* **TASK OBJECTIVE**: Beginning at the top of the material, repeat each line exactly, and stop once the line with "clear s H Hsib. intros s H. eapply" has been written.
--- --- ---
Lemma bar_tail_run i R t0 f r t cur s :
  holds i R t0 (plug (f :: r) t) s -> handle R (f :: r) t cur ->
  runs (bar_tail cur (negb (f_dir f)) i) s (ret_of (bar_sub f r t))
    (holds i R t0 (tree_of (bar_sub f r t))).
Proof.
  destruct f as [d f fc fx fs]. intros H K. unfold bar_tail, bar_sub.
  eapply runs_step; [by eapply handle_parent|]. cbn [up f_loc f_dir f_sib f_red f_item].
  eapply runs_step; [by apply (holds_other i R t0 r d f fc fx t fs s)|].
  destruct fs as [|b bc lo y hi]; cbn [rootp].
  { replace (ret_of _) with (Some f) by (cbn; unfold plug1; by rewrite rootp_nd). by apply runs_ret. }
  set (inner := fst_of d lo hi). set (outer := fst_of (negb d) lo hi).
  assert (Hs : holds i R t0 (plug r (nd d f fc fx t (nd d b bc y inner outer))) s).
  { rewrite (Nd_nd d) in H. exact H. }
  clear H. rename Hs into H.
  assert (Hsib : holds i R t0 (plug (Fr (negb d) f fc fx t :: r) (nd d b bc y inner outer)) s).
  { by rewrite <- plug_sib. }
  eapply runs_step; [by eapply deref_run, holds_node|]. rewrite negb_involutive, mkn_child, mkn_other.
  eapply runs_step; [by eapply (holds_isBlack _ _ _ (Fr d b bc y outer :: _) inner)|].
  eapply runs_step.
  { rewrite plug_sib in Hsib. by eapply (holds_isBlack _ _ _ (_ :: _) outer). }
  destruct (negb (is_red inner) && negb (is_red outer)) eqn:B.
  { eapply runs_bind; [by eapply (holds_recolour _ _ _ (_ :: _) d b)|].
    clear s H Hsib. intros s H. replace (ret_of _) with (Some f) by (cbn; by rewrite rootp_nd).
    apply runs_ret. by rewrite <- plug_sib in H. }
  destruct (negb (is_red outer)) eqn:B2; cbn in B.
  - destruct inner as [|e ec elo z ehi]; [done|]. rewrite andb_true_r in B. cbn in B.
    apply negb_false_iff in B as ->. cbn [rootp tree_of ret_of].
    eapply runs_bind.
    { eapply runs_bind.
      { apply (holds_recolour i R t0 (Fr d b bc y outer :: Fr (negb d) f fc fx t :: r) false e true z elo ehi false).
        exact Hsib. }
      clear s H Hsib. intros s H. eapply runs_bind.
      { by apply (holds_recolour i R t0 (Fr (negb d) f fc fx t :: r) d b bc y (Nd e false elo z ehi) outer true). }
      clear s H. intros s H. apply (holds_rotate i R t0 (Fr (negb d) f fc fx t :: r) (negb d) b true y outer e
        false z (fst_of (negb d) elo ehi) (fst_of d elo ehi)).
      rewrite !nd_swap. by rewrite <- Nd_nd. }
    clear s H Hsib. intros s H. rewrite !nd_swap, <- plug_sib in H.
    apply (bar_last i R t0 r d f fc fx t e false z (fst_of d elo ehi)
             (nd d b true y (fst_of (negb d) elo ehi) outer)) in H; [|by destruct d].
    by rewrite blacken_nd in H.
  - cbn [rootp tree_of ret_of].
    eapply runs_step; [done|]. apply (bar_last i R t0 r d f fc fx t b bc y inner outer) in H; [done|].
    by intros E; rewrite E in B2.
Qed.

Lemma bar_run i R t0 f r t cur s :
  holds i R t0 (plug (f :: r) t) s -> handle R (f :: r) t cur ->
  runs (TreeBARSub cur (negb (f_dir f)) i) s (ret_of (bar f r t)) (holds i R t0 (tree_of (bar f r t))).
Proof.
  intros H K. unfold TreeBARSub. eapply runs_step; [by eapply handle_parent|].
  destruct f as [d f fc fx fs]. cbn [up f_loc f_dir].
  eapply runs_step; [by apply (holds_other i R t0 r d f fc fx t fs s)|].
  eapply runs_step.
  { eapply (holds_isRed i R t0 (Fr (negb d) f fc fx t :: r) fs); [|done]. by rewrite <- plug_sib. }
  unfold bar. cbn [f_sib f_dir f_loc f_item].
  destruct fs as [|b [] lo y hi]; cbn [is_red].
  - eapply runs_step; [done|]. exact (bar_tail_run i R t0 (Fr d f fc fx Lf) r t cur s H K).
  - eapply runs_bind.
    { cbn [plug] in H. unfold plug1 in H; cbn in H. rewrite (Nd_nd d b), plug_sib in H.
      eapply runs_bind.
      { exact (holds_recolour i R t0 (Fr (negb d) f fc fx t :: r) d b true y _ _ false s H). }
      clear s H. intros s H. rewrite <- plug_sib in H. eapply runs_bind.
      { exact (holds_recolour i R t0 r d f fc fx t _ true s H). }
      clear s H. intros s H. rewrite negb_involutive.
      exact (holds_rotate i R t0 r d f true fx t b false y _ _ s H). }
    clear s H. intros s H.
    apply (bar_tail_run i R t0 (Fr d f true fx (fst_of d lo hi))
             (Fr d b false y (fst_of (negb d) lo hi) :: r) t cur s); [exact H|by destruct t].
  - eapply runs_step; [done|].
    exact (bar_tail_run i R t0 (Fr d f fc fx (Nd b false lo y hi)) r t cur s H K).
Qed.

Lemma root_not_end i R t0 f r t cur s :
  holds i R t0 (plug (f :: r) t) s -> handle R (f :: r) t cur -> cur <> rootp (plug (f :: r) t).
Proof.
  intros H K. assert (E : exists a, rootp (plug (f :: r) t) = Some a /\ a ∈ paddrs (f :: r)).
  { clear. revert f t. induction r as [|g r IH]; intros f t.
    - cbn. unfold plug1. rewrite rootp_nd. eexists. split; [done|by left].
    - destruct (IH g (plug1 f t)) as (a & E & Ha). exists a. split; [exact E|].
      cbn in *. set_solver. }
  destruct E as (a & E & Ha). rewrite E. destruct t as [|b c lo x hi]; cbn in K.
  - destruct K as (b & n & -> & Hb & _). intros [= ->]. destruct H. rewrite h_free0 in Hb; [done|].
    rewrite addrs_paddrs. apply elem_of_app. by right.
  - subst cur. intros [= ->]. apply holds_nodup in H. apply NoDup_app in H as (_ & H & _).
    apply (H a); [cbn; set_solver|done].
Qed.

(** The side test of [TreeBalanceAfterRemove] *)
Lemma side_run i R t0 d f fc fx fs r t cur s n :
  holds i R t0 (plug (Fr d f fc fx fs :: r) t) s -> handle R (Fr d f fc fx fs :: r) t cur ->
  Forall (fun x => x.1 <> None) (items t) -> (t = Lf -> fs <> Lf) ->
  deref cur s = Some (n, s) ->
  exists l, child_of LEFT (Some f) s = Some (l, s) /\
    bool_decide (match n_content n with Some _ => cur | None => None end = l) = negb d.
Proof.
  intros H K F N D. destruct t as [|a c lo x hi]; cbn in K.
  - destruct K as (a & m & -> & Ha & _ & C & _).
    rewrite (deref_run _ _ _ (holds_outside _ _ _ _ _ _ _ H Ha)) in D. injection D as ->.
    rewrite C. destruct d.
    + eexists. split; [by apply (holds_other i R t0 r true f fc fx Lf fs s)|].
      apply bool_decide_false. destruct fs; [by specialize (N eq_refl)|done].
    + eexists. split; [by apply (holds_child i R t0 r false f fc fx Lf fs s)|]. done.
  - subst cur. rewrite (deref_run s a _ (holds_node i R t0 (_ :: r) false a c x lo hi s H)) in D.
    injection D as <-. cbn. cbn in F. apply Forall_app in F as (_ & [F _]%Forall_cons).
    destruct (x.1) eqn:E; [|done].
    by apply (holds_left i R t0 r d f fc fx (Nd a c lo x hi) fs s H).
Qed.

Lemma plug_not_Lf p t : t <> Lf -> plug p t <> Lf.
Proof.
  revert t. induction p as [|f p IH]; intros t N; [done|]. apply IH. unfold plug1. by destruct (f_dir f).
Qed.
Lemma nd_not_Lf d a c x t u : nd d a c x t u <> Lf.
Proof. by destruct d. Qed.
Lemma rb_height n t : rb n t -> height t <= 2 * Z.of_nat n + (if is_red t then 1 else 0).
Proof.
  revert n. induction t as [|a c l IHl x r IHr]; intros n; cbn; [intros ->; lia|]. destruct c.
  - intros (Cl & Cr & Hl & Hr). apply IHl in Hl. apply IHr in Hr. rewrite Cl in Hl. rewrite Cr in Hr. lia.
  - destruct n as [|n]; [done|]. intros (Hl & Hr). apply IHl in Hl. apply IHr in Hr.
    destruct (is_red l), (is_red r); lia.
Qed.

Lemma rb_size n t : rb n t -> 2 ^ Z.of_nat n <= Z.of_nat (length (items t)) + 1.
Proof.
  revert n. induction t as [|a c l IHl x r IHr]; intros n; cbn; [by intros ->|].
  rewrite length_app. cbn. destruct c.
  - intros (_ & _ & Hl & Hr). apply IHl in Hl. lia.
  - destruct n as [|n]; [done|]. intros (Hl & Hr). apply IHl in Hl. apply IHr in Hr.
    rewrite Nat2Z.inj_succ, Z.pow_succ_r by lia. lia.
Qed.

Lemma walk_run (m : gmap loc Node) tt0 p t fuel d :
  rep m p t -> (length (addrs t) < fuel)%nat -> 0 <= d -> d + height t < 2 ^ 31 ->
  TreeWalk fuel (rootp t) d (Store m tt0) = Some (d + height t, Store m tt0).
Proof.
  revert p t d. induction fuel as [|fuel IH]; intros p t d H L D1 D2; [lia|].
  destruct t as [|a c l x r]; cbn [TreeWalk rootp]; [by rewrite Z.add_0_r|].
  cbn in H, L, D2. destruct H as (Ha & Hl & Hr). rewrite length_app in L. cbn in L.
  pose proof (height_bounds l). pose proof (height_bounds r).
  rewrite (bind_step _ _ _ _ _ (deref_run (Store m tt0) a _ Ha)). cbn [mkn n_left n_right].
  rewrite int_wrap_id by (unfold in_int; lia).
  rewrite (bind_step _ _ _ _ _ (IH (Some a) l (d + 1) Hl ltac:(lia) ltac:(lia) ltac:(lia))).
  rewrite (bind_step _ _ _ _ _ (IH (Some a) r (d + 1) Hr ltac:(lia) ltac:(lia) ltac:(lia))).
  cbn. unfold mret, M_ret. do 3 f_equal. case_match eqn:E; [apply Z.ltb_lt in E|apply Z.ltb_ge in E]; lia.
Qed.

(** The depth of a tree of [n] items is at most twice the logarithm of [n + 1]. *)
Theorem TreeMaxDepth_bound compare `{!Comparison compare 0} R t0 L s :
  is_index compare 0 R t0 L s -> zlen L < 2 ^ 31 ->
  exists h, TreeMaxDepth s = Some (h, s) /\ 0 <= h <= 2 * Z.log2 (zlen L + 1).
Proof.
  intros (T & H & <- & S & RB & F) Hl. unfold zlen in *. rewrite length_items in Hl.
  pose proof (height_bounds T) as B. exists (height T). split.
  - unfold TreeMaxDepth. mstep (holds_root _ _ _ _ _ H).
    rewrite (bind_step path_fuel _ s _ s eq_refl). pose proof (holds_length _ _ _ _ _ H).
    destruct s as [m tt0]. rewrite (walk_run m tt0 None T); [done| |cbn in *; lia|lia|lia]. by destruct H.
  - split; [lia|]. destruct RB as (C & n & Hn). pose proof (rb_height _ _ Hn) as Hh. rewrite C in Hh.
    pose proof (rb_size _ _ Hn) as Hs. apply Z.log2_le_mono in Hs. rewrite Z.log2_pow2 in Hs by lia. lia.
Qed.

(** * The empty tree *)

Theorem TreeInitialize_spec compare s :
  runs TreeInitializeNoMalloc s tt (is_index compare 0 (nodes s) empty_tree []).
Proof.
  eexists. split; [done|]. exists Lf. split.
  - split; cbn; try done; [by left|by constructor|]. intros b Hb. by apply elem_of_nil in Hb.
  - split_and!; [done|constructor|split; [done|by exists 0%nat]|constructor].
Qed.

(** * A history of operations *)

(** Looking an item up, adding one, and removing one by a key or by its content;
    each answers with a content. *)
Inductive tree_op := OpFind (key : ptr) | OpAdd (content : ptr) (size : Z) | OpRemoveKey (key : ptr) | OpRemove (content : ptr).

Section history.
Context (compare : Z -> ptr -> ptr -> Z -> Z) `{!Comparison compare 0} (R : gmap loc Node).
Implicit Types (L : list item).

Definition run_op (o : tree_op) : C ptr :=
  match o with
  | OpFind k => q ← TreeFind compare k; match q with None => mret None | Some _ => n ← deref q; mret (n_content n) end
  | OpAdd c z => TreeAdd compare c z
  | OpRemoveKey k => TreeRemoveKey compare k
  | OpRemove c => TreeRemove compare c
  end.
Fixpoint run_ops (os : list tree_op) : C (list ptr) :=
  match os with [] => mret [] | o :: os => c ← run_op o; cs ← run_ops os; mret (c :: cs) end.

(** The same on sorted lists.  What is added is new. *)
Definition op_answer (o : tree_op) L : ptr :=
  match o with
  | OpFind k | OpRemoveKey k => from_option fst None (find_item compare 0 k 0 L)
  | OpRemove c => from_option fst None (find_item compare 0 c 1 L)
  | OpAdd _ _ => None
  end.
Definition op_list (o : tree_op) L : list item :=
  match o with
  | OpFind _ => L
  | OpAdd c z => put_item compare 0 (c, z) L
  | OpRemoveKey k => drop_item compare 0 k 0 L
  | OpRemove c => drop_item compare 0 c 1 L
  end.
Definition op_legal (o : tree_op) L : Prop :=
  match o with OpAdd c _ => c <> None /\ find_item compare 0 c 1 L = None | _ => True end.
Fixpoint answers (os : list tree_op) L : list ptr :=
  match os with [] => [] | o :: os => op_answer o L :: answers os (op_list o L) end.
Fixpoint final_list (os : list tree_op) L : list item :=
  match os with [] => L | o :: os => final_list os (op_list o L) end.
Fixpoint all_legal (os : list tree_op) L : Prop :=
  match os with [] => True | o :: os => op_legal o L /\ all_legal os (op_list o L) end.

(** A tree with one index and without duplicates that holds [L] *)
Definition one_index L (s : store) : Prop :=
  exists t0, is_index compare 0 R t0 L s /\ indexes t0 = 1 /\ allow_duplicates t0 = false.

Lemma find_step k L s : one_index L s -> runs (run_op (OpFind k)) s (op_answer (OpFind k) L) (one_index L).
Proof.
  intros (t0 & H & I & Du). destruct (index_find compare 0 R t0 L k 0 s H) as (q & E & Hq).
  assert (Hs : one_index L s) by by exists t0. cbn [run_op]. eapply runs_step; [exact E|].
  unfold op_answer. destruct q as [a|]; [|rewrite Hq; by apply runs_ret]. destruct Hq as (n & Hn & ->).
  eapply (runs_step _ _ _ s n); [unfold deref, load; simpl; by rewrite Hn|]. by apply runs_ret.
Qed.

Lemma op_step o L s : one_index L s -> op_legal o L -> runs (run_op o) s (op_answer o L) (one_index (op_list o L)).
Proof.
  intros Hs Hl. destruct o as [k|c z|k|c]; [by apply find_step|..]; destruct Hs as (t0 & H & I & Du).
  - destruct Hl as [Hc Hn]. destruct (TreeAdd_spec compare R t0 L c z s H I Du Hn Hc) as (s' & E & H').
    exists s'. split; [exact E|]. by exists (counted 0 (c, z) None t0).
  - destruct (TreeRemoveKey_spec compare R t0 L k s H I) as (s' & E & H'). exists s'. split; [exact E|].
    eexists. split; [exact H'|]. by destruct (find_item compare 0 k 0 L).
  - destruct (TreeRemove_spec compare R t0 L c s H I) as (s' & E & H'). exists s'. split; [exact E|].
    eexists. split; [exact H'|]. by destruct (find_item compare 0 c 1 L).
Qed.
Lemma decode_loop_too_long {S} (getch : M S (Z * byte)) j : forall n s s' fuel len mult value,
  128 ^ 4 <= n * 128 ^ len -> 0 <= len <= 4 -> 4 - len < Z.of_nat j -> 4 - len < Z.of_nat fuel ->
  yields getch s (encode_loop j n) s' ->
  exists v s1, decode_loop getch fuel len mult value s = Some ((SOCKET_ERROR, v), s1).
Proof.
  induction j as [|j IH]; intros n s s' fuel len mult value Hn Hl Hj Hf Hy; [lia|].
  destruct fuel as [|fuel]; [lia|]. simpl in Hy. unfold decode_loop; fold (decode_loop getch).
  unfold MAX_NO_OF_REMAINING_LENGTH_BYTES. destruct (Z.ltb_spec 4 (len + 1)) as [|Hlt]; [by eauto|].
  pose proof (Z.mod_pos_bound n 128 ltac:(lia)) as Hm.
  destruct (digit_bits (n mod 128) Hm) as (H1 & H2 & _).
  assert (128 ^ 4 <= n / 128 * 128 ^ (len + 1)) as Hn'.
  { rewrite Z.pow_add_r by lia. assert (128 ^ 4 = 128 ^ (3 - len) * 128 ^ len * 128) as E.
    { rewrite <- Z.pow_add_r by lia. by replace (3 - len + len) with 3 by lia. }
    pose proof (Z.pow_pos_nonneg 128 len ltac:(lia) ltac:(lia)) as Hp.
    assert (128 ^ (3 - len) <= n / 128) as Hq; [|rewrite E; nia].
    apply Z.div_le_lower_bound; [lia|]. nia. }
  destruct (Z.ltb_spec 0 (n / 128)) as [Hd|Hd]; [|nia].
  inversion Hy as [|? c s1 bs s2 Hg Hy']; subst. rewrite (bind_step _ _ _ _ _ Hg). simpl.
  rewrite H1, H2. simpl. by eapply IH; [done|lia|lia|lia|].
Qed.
--- --- ---
* **SOLUTION FOR THIS EXERCISE**:
Lemma bar_tail_run i R t0 f r t cur s :
  holds i R t0 (plug (f :: r) t) s -> handle R (f :: r) t cur ->
  runs (bar_tail cur (negb (f_dir f)) i) s (ret_of (bar_sub f r t))
    (holds i R t0 (tree_of (bar_sub f r t))).
Proof.
  destruct f as [d f fc fx fs]. intros H K. unfold bar_tail, bar_sub.
  eapply runs_step; [by eapply handle_parent|]. cbn [up f_loc f_dir f_sib f_red f_item].
  eapply runs_step; [by apply (holds_other i R t0 r d f fc fx t fs s)|].
  destruct fs as [|b bc lo y hi]; cbn [rootp].
  { replace (ret_of _) with (Some f) by (cbn; unfold plug1; by rewrite rootp_nd). by apply runs_ret. }
  set (inner := fst_of d lo hi). set (outer := fst_of (negb d) lo hi).
  assert (Hs : holds i R t0 (plug r (nd d f fc fx t (nd d b bc y inner outer))) s).
  { rewrite (Nd_nd d) in H. exact H. }
  clear H. rename Hs into H.
  assert (Hsib : holds i R t0 (plug (Fr (negb d) f fc fx t :: r) (nd d b bc y inner outer)) s).
  { by rewrite <- plug_sib. }
  eapply runs_step; [by eapply deref_run, holds_node|]. rewrite negb_involutive, mkn_child, mkn_other.
  eapply runs_step; [by eapply (holds_isBlack _ _ _ (Fr d b bc y outer :: _) inner)|].
  eapply runs_step.
  { rewrite plug_sib in Hsib. by eapply (holds_isBlack _ _ _ (_ :: _) outer). }
  destruct (negb (is_red inner) && negb (is_red outer)) eqn:B.
  { eapply runs_bind; [by eapply (holds_recolour _ _ _ (_ :: _) d b)|].
    clear s H Hsib. intros s H. replace (ret_of _) with (Some f) by (cbn; by rewrite rootp_nd).
    apply runs_ret. by rewrite <- plug_sib in H. }
  destruct (negb (is_red outer)) eqn:B2; cbn in B.
  - destruct inner as [|e ec elo z ehi]; [done|]. rewrite andb_true_r in B. cbn in B.
    apply negb_false_iff in B as ->. cbn [rootp tree_of ret_of].
    eapply runs_bind.
    { eapply runs_bind.
      { apply (holds_recolour i R t0 (Fr d b bc y outer :: Fr (negb d) f fc fx t :: r) false e true z elo ehi false).
        exact Hsib. }
      clear s H Hsib. intros s H. eapply runs_bind.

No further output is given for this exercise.